Collected data entries
━━━

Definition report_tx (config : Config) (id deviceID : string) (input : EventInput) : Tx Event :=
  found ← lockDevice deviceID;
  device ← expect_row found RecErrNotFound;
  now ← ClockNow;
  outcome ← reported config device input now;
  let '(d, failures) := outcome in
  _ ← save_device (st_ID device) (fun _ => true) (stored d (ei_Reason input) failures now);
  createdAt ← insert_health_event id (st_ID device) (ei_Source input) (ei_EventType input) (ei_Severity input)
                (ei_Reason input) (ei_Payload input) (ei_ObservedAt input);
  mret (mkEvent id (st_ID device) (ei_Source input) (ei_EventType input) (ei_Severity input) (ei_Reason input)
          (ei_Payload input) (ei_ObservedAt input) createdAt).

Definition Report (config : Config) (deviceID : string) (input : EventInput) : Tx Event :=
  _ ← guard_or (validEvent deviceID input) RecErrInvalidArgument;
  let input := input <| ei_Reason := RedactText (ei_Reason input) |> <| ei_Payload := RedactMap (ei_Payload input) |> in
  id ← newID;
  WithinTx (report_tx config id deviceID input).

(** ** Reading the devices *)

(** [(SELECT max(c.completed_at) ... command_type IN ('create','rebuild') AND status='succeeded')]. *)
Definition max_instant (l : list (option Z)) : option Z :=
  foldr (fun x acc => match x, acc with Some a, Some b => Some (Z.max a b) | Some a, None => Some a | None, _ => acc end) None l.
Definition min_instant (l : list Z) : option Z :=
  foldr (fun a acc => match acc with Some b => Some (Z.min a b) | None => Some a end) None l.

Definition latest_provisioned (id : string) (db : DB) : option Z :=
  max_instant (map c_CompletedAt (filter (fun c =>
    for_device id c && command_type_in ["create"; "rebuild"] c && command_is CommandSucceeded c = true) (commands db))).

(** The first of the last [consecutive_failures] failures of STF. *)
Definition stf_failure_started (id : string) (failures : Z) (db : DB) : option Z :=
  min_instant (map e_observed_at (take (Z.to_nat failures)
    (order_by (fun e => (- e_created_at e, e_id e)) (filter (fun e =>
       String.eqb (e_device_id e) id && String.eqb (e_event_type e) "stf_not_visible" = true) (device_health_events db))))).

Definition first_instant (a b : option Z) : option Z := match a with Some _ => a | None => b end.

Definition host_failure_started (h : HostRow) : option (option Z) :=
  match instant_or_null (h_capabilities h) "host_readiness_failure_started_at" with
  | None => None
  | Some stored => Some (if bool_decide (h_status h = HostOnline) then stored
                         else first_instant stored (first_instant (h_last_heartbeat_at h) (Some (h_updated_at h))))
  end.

━━━

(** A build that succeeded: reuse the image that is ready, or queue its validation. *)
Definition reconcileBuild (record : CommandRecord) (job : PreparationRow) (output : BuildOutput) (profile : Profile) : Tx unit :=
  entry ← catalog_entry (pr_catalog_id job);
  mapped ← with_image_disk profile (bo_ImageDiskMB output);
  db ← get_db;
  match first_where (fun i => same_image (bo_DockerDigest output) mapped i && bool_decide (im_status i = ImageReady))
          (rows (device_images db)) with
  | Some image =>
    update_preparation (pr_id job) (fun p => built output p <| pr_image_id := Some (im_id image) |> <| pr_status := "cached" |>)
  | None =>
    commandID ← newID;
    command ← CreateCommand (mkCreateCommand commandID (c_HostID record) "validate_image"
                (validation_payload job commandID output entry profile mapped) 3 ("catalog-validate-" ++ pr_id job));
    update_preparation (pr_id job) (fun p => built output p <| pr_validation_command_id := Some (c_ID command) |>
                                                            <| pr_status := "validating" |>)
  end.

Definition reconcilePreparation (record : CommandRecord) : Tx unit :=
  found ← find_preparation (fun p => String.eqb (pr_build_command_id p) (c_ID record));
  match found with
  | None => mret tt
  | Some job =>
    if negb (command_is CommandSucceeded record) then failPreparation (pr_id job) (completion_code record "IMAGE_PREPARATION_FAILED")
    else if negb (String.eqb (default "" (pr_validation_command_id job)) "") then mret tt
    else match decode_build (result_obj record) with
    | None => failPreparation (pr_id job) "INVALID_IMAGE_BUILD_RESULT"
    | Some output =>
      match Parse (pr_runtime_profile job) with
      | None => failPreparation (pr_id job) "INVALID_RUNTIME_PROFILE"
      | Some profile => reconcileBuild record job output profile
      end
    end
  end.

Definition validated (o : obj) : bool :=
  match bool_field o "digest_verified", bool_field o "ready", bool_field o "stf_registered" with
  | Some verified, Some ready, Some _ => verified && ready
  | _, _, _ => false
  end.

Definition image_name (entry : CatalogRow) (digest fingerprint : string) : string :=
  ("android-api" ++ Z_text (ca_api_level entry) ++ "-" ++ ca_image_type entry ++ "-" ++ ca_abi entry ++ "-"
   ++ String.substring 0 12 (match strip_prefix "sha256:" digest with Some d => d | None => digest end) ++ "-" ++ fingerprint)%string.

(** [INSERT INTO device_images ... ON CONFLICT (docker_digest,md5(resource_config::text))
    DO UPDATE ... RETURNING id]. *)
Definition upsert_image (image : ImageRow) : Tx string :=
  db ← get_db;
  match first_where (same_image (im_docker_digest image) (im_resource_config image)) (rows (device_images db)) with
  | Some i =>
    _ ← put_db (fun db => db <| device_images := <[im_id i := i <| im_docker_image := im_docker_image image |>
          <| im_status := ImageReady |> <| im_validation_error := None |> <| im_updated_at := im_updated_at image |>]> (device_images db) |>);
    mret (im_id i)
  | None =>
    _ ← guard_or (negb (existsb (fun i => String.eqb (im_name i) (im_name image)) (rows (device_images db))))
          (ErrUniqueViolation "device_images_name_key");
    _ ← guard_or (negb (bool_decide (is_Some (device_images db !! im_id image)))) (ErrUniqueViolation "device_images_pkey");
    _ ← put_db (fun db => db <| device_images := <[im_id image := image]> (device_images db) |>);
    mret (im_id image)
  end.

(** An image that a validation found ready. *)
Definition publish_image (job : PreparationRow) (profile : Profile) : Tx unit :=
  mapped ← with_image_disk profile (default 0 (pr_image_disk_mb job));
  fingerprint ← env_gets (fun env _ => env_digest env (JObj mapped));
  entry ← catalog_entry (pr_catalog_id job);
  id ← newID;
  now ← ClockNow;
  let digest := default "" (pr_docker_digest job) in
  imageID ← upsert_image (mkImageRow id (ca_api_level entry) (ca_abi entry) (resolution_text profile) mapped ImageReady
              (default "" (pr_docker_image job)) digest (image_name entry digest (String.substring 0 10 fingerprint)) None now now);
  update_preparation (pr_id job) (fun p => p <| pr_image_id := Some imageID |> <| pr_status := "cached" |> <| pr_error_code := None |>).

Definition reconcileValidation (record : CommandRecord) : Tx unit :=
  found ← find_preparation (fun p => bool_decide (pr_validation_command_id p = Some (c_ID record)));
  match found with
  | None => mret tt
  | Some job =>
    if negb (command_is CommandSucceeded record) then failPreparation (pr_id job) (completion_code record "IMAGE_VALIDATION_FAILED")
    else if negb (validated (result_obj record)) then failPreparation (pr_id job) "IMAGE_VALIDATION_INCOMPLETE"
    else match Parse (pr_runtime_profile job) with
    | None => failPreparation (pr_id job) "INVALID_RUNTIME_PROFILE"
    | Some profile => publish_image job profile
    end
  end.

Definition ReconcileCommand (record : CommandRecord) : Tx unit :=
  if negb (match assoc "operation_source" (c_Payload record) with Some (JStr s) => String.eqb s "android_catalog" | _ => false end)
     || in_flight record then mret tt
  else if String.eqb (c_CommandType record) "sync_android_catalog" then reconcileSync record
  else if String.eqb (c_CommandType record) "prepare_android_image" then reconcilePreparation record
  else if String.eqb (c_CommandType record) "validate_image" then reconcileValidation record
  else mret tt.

━━━

_EXERCISE_
Only the lines above starting with the one with "None now now);" and going through the one with "record then mret tt" are to be copied, word for word and with both ends kept.

_REPLY_
              (default "" (pr_docker_image job)) digest (image_name entry digest (String.substring 0 10 fingerprint)) None now now);
  update_preparation (pr_id job) (fun p => p <| pr_image_id := Some imageID |> <| pr_status := "cached" |> <| pr_error_code := None |>).

Definition reconcileValidation (record : CommandRecord) : Tx unit :=
  found ← find_preparation (fun p => bool_decide (pr_validation_command_id p = Some (c_ID record)));
  match found with
  | None => mret tt
  | Some job =>
    if negb (command_is CommandSucceeded record) then failPreparation (pr_id job) (completion_code record "IMAGE_VALIDATION_FAILED")
    else if negb (validated (result_obj record)) then failPreparation (pr_id job) "IMAGE_VALIDATION_INCOMPLETE"
    else match Parse (pr_runtime_profile job) with
    | None => failPreparation (pr_id job) "INVALID_RUNTIME_PROFILE"
    | Some profile => publish_image job profile
    end
  end.

Definition ReconcileCommand (record : CommandRecord) : Tx unit :=
  if negb (match assoc "operation_source" (c_Payload record) with Some (JStr s) => String.eqb s "android_catalog" | _ => false end)
     || in_flight record then mret tt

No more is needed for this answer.